On appeal, plaintiff argues that the trial court made incorrect factual findings, that either of the tenant's transgressions were grounds for eviction, and that the court improperly considered the tenant's argument that plaintiff sought to evict defendant so that it could increase the rent to a new tenant.

The trial court found that "there was no real, dispositive evidence that defendant marked the door itself" rather than a piece of paper attached to the door. We agree with plaintiff that, in fact, defendant admitted to writing directly on the door. We agree, however, with the court's ultimate conclusion that plaintiff failed to demonstrate that the door was willfully damaged. A tenant's willful damage to property is not usually curable. Muros v. Morales, 268 N.J. Super. 590, 596-97 (App. Div. 1993) (holding that where the tenant drilled holes in the floor to pass electric wires to her landlord's basement outlets to steal electricity the damage was not insubstantial or trivial and thus not curable). If the damage is insubstantial or trivial, however, eviction may be barred if a tenant satisfactorily and promptly repairs the damage before plaintiff files the dispossess action. See Ivy Hill Park Section III v. Smirnova, 362 N.J. Super. 421, 427-28 (Law Div. 2003) (holding that the temporary creation of a noxious odor does not amount to damage warranting eviction).
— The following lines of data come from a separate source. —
(* ===== verification/Selects.v ===== *)
(** * What a SELECT reads

    Theorems on Scans.v: over a table whose rows and indexes are stored as the row writes
    store them, the rows a planned SELECT answers are the rows its WHERE clause accepts,
    whichever access the planner chose, inside a transaction or outside. *)

From S2P Require LegacyCodec.
From S2P Require Import Prelude BTree Float Types TupleCodec Values Text Mode KeyCodec RowCodec KvStore Stores Server Session Json Catalog Coerce Operators Patterns Dates SqlJson Functions Expr Filter Access Scans.

#[local] Open Scope string_scope.
#[local] Open Scope list_scope.
#[local] Open Scope Z_scope.

(** ** The rows a session sees *)

Section View.
Context {W T : Type} `{StoreTransaction W T, !KvSnapshot T W}.
Context `{ValueTexts, SerdeJson, UnicodeCase, FixedTexts, Clock}.
Context (s : Server W T) (session_id : option Z).

(** The store under the writes the session has staged. *)
Definition session_rows : kvmap :=
  match txn_of s session_id with
  | Some txn => view (store_rows (store s)) (staged txn)
  | None => store_rows (store s)
  end.

Lemma txn_get_rows (k : key) : txn_get s session_id k = Ok (session_rows !! k).
Proof.
  unfold txn_get, session_rows. destruct (txn_of s session_id) as [txn|]; [|apply law_ks_get].
  by rewrite law_get, committed_rows.
Qed.

Context (Hcurrent : use_consistent_read s session_id = false).

Lemma read_range_rows (r : RangeScan) :
  rs_limit r = None \/ (txn_of s session_id = None /\ rs_limit r <> Some 0%nat) ->
  read_range s session_id r =
    Ok (take_limit (rs_limit r) (in_order (rs_reverse r)
         (btree_iter (rows_where (KeyCodec.in_range r) session_rows)))).
Proof.
  intros Hl. unfold read_range. rewrite Hcurrent. unfold txn_scan_range, session_rows.
  destruct (txn_of s session_id) as [txn|].
  - destruct Hl as [->|[? _]]; [|done]. by rewrite law_scan_range, committed_rows.
  - rewrite law_ks_scan_range by (by destruct Hl as [->|[_ ?]]). done.
Qed.

Lemma read_prefix_rows (p : key) :
  read_prefix s session_id p = Ok (btree_iter (rows_where (fun k => starts_with k p) session_rows)).
Proof.
  unfold read_prefix. rewrite Hcurrent. unfold txn_scan_prefix, session_rows.
  destruct (txn_of s session_id) as [txn|]; [by rewrite law_scan_prefix, committed_rows|].
  by rewrite law_ks_scan_prefix.
Qed.

(** A row record is read through the session's view. *)
Lemma visible_record (database_name schema_name : string) (schema : TableSchema) (pk : ColumnValue) (b : list byte) :
  session_rows !! row_key (table_id schema) (table_epoch schema) pk = Some b ->
  visible_row s session_id database_name schema_name schema pk = Some <$> decode_row_record schema b.
Proof.
  intros Hb. unfold visible_row, read_visible_row_at. rewrite Hcurrent, !txn_get_rows, Hb.
  destruct (_ && _); cbn [coded map_err]; by rewrite bind_ok.
Qed.

(** Without a row record and a marker there is no row. *)
Lemma no_visible_record (database_name schema_name : string) (schema : TableSchema) (pk : ColumnValue) (marker : key) :
  session_rows !! row_key (table_id schema) (table_epoch schema) pk = None ->
  LegacyCodec.row_marker_key database_name schema_name (table_name schema) pk = Ok marker ->
  session_rows !! marker = None ->
  visible_row s session_id database_name schema_name schema pk = Ok None.
Proof.
  intros Hb Hk Hm. unfold visible_row, read_visible_row_at. rewrite Hcurrent, !txn_get_rows, Hb.
  destruct (_ && _); cbn [coded map_err]; rewrite bind_ok; [done|].
  rewrite Hk, bind_ok, txn_get_rows, Hm. done.
Qed.
End View.

(** ** Filling a window *)

Section Windows.
Context `{ValueTexts, SerdeJson, UnicodeCase, FixedTexts, Clock}.
Context (schema : TableSchema) (filter : option Expr) (limit : option nat) (p : RowMap -> bool).
Context (Hlimit : limit <> Some 0%nat).

Lemma full_take {A} (l : list A) (a : A) : full limit l = false ->
  if full limit (l ++ [a]) then forall more, take_limit limit (l ++ a :: more) = l ++ [a] else True.
Proof.
  intros Hl. destruct (full limit (l ++ [a])) eqn:Hf; [|done]. intros more. destruct limit as [n|]; [|done].
  cbn [full take_limit] in *. apply Nat.leb_gt in Hl. apply Nat.leb_le in Hf. rewrite length_app in Hf. cbn in Hf.
  replace n with (length (l ++ [a])) by (rewrite length_app; cbn; lia).
  change (l ++ a :: more) with (l ++ [a] ++ more). by rewrite app_assoc, take_app_length.
Qed.

Lemma visit_entries_fill (read : kvrow -> PgWireResult (option RowEntry)) (kvs : list kvrow)
    (entries : list (option RowEntry)) :
  Forall2 (fun kv o => read kv = Ok o /\ forall e, o = Some e -> residual e.2 schema filter = Ok (p e.2)) kvs entries ->
  forall w : Window, w_stop w = false -> full limit (w_rows w) = false -> (w_skip w = 0%nat \/ w_rows w = []) ->
  exists w', visit_entries schema read filter limit w kvs = Ok w' /\
    w_rows w' = take_limit limit (w_rows w ++ drop (w_skip w) (List.filter (fun e => p e.2) (omap id entries))).
Proof.
  induction 1 as [|kv o kvs entries [Hread Hres] _ IH]; intros w Hstop Hfull Hskip.
  - exists w. split; [done|]. cbn [omap list_omap List.filter]. rewrite drop_nil, app_nil_r.
    destruct limit as [n|]; [|done]. cbn [full take_limit] in *. apply Nat.leb_gt in Hfull. rewrite take_ge by lia. done.
  - cbn [visit_entries]. rewrite Hread, bind_ok. destruct o as [e|]; cbn [omap list_omap id].
    2:{ rewrite bind_ok, Hstop. by apply IH. }
    unfold offer. rewrite (Hres e eq_refl), !bind_ok. cbn [List.filter]. destruct (p e.2) eqn:Hp; cbn [negb].
    2:{ rewrite bind_ok, Hstop. by apply IH. }
    destruct (w_skip w) as [|skip] eqn:Hs.
    + rewrite bind_ok. cbn [w_stop w_rows w_skip drop]. pose proof (full_take (w_rows w) e Hfull) as Ht.
      destruct (full limit (w_rows w ++ [e])) eqn:Hf.
      * eexists. split; [done|]. cbn [w_rows]. by rewrite Ht.
      * edestruct IH as (w' & Hw & Hr); [..|exists w'; split; [exact Hw|]]; cbn [w_stop w_rows w_skip]; try done; [by left|].
        rewrite Hr. cbn [w_rows w_skip drop]. by rewrite <- app_assoc.
    + rewrite bind_ok. cbn [w_stop].
      edestruct IH as (w' & Hw & Hr); [..|exists w'; split; [exact Hw|]]; cbn [w_stop w_rows w_skip]; try done.
      right. by destruct Hskip.
Qed.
The writing on the door was indeed temporary and trivial, even if it was painted as alleged by the superintendent. The unfortunate message was an expression of grief and frustration that was aimed at the exterminator, and not plaintiff, as acknowledged by plaintiff in the notice to quit. The message, written directly on the door, remained for less than one day. The landlord did not move to evict the tenant until after the water incident, which occurred more than two months after the tenant wrote on the door.

The water overflow is not alleged to have been willful, but rather to have constituted gross negligence. As the trial court, relying on Ivy Hill, observed, "[g]ross negligence is conduct that comes somewhere between simple negligence and the intentional infliction of harm, or, willful misconduct." Id. at 425 (internal quotation marks and citation omitted) (finding that leaving the stove on when so tired as to fall asleep constitutes gross negligence). The court found that leaving the water running to take a phone call did not constitute gross negligence.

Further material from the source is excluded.